These pressures are likely to deepen in our K-shaped economy where different groups recover at different speeds. Regardless of the cause, brands need a broader and more flexible definition of value. Value is not singularly defined by cost, it’s defined by context. It’s fluid, situational, and often contradictory, stretching across time, convenience, identity, and emotional payoff. In 2025, we saw many consumers trade down in essential categories so they could splurge in discretionary ones, a clear sign that value varies by moment1.
We can no longer market to static personas. Instead, we need to market to value moments and ask a simple question: what is the consumer optimizing for right now? Sometimes value means saving money. Other times it means saving time through convenience, speed, cognitive ease, or reliability. And often it is emotional, fueled by sustainability, aesthetics, nostalgia, social signaling, community, or personal achievement. In many cases, value is a blended calculus across all three.

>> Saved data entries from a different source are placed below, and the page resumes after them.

(** X4.  [Compare] returns -1, 0 or 1; exchanging the operands changes the sign;
    0 means that the two polynomials have the same coefficients; and the
    order is transitive. *)
Theorem Compare_total_order (p q r : Poly) :
  (Compare p q = -1 ∨ Compare p q = 0 ∨ Compare p q = 1) ∧
  Compare q p = - Compare p q ∧
  (Compare p q = 0 ↔ p = q) ∧
  (0 ≤ Compare p q → 0 ≤ Compare q r → 0 ≤ Compare p r).
Proof.
  split; [|split; [|split]].
  - unfold Compare. destruct (_ <? _); [auto|]. destruct (_ <? _); [auto|].
    apply Compare_coeffs_range.
  - apply Compare_antisym.
  - split; [apply Compare_zero_eq|].
    intros <-. unfold Compare. rewrite Z.ltb_irrefl.
    induction p as [|a p IH]; simpl; [reflexivity|].
    unfold big.Cmp. rewrite Z.compare_refl. simpl. exact IH.
  - unfold Compare, GetDegree.
    destruct (Z.ltb_spec (Z.of_nat (length q) - 1) (Z.of_nat (length p) - 1)),
             (Z.ltb_spec (Z.of_nat (length p) - 1) (Z.of_nat (length q) - 1)),
             (Z.ltb_spec (Z.of_nat (length r) - 1) (Z.of_nat (length q) - 1)),
             (Z.ltb_spec (Z.of_nat (length q) - 1) (Z.of_nat (length r) - 1)),
             (Z.ltb_spec (Z.of_nat (length r) - 1) (Z.of_nat (length p) - 1)),
             (Z.ltb_spec (Z.of_nat (length p) - 1) (Z.of_nat (length r) - 1));
      try lia.
    apply Compare_coeffs_trans; lia.
Qed.

Lemma Compare_total_order_witness : 0 ≤ Compare [3; 1] [1; 1].
Proof.
  apply (proj2 (proj2 (proj2 (Compare_total_order [3; 1] [2; 1] [1; 1])))).
  - vm_compute. discriminate.
  - vm_compute. discriminate.
Defined.

(** ** [Add] and [Sub] *)

Lemma reduce_cong m a b : cong m a b → reduce m a = reduce m b.
Proof. intros H. exact H. Qed.

Lemma Add_is_Some p q m : is_Some (Add p q m) ↔ (p ≠ [] ∨ q ≠ []) ∧ m ≠ Some 0.
Proof.
  split.
  - intros [r H]. apply Add_inv in H as (s & Hs & HL & _ & Hm).
    apply trim_inv in Hs as [Hs _].
    assert (s ≠ [] → (p ≠ [] ∨ q ≠ []) ∧ m ≠ Some 0) as Hgo; [|exact (Hgo Hs)].
    intros _. split.
    + destruct p; [|left; discriminate]. destruct q; [|right; discriminate].
      destruct s; [congruence|discriminate].
    + destruct Hm; [congruence|assumption].
  - intros [Hpq Hm]. destruct (Add_Some p q m Hm Hpq) as [r Hr]. eauto.
Qed.

(** X5.  [Add] returns unless both operands are empty or the modulus is 0 (the
    first panics in [trim], the second in [Mod]).  Its result is canonical
    and its coefficients are the sums of the operands' coefficients, reduced
    when there is a modulus. *)
Theorem Add_spec (p q : Poly) (m : option Z) :
  (is_Some (Add p q m) ↔ (p ≠ [] ∨ q ≠ []) ∧ m ≠ Some 0) ∧
  (∀ r, Add p q m = Some r →
        canonical r ∧ ∀ k, coef r k = reduce m (coef p k + coef q k)).
Proof.
  split; [apply Add_is_Some|].
  intros r H. split; [exact (Add_canonical _ _ _ _ H)|].
  intros k. exact (Add_coef _ _ _ _ k H).
Qed.

Lemma Add_spec_witness :
  canonical [1; 0; 2] ∧
  ∀ k, coef [1; 0; 2] k = reduce (Some 5) (coef [1; 2] k + coef [5; 8; 7] k).
Proof. apply (proj2 (Add_spec [1; 2] [5; 8; 7] (Some 5)) [1; 0; 2]). reflexivity. Defined.

Lemma Add_nonempty p q m r : Add p q m = Some r → r ≠ [].
Proof. intros H. exact (proj1 (Add_canonical _ _ _ _ H)). Qed.

(** X6.  [Add] is associative: on operands that are not empty, adding [r] to the
    sum of [p] and [q] and adding [p] to the sum of [q] and [r] give the
    same result (and both panic on the modulus 0). *)
Theorem Add_assoc (p q r : Poly) (m : option Z) :
  p ≠ [] → q ≠ [] → r ≠ [] →
  (pq ← Add p q m; Add pq r m) = (qr ← Add q r m; Add p qr m).
Proof.
  intros Hp Hq Hr.
  destruct (decide (m = Some 0)) as [->|Hm].
  { destruct (Add p q (Some 0)) as [x|] eqn:E1.
    { assert (is_Some (Add p q (Some 0))) as H by eauto.
      apply Add_is_Some in H as [_ H]. congruence. }
    destruct (Add q r (Some 0)) as [x|] eqn:E2; [|reflexivity].
    assert (is_Some (Add q r (Some 0))) as H by eauto.
    apply Add_is_Some in H as [_ H]. congruence. }
  destruct (Add_Some p q m Hm (or_introl Hp)) as [pq Hpq].
  destruct (Add_Some q r m Hm (or_introl Hq)) as [qr Hqr].
  rewrite Hpq, Hqr. cbn [mbind option_bind].
  destruct (Add_Some pq r m Hm (or_intror Hr)) as [x Hx].
  destruct (Add_Some p qr m Hm (or_introl Hp)) as [y Hy].
  rewrite Hx, Hy. f_equal.
  apply canonical_ext; [exact (Add_canonical _ _ _ _ Hx)|exact (Add_canonical _ _ _ _ Hy)|].
  intros k.
  rewrite (Add_coef _ _ _ _ k Hx), (Add_coef _ _ _ _ k Hy),
          (Add_coef _ _ _ _ k Hpq), (Add_coef _ _ _ _ k Hqr).
  apply reduce_cong.
  apply cong_trans with (coef p k + coef q k + coef r k).
  - apply cong_add; [apply cong_reduce|apply cong_refl].
  - apply cong_sym. rewrite <- Z.add_assoc.
    apply cong_add; [apply cong_refl|apply cong_reduce].
Qed.

Lemma Add_assoc_witness :
  (pq ← Add [1; 2] [3] (Some 5); Add pq [4; 4; 4] (Some 5))
  = (qr ← Add [3] [4; 4; 4] (Some 5); Add [1; 2] qr (Some 5)).
Proof. apply (Add_assoc [1; 2] [3] [4; 4; 4] (Some 5)); discriminate. Defined.

Lemma coef_Neg p k : coef (Neg p) k = - coef p k.
Proof. unfold Neg. apply coef_fmap. reflexivity. Qed.

Lemma Neg_nil_iff p : Neg p = [] ↔ p = [].
Proof. unfold Neg. destruct p; simpl; split; congruence. Qed.

(** X7.  [Sub] returns under the same conditions as [Add]; its result is
    canonical and its coefficients are the differences of the operands'
    coefficients, reduced when there is a modulus.  In particular a
    polynomial minus itself is [0]. *)
Theorem Sub_spec (p q : Poly) (m : option Z) :
  (is_Some (Sub p q m) ↔ (p ≠ [] ∨ q ≠ []) ∧ m ≠ Some 0) ∧
  (∀ r, Sub p q m = Some r →
        canonical r ∧ ∀ k, coef r k = reduce m (coef p k - coef q k)) ∧
  (p ≠ [] → m ≠ Some 0 → Sub p p m = Some [0]).
Proof.
  assert (Hco : ∀ p q r, Sub p q m = Some r →
                 canonical r ∧ ∀ k, coef r k = reduce m (coef p k - coef q k)).
  { intros p0 q0 r H. unfold Sub in H. split; [exact (Add_canonical _ _ _ _ H)|].
    intros k. rewrite (Add_coef _ _ _ _ k H), coef_Neg. f_equal. }
  split; [|split].
  - unfold Sub. rewrite Add_is_Some, Neg_nil_iff. reflexivity.
  - apply Hco.
  - intros Hp Hm. unfold Sub.
    destruct (Add_Some p (Neg p) m Hm (or_introl Hp)) as [r Hr].
    rewrite Hr. f_equal. destruct (Hco p p r Hr) as [Hc Hk].
    apply all_zero_canonical; [exact Hc|].
    intros k. rewrite Hk, Z.sub_diag. apply reduce_0.
Qed.

Lemma Sub_spec_witness :
  (canonical [1; 4; 3] ∧
   ∀ k, coef [1; 4; 3] k = reduce (Some 5) (coef [1; 2] k - coef [5; 8; 7] k)) ∧
  Sub [1; 2] [1; 2] (Some 5) = Some [0].
Proof.
  split.
  - apply (proj1 (proj2 (Sub_spec [1; 2] [5; 8; 7] (Some 5))) [1; 4; 3]). reflexivity.
  - apply (proj2 (proj2 (Sub_spec [1; 2] [1; 2] (Some 5)))); discriminate.
Defined.

(** X8.  Without a modulus, subtracting [q] from the sum of a canonical [p] and
    [q], or adding [q] to their difference, gives [p] back. *)
Theorem Add_Sub_round_trip (p q : Poly) :
  canonical p →
  (s ← Add p q None; Sub s q None) = Some p ∧
  (d ← Sub p q None; Add d q None) = Some p.
Proof.
  intros Hc. pose proof (proj1 Hc) as Hp.
  assert (Hm : (None : option Z) ≠ Some 0) by discriminate.
  split.
  - destruct (Add_Some p q None Hm (or_introl Hp)) as [s Hs]. rewrite Hs.
    cbn [mbind option_bind]. unfold Sub.
    destruct (Add_Some s (Neg q) None Hm (or_introl (Add_nonempty _ _ _ _ Hs))) as [r Hr].
    rewrite Hr. f_equal.
    apply canonical_ext; [exact (Add_canonical _ _ _ _ Hr)|exact Hc|].
    intros k. rewrite (Add_coef _ _ _ _ k Hr), (Add_coef _ _ _ _ k Hs), coef_Neg.
    simpl. lia.
  - unfold Sub.
    destruct (Add_Some p (Neg q) None Hm (or_introl Hp)) as [d Hd]. rewrite Hd.
    cbn [mbind option_bind].
    destruct (Add_Some d q None Hm (or_introl (Add_nonempty _ _ _ _ Hd))) as [r Hr].
    rewrite Hr. f_equal.
    apply canonical_ext; [exact (Add_canonical _ _ _ _ Hr)|exact Hc|].
    intros k. rewrite (Add_coef _ _ _ _ k Hr), (Add_coef _ _ _ _ k Hd), coef_Neg.
    simpl. lia.
Qed.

A starting point is reframing retail media networks from a cost of doing business to a creative insights engine. Retail media often feels like a pay-to-play line item, yet it offers one of the most detailed views of consumer behavior available. Basket composition, purchase frequency, repeat rates, and loyalty churn provide real behavioral breadcrumbs that reveal how people define value.
When read correctly, these signals allow marketers to build value-based cohorts, scale them with lookalike modeling, and personalize messaging across both onsite and offsite channels.
This shift helps us meet people not only where they are, but where their definition of value sits on any given day.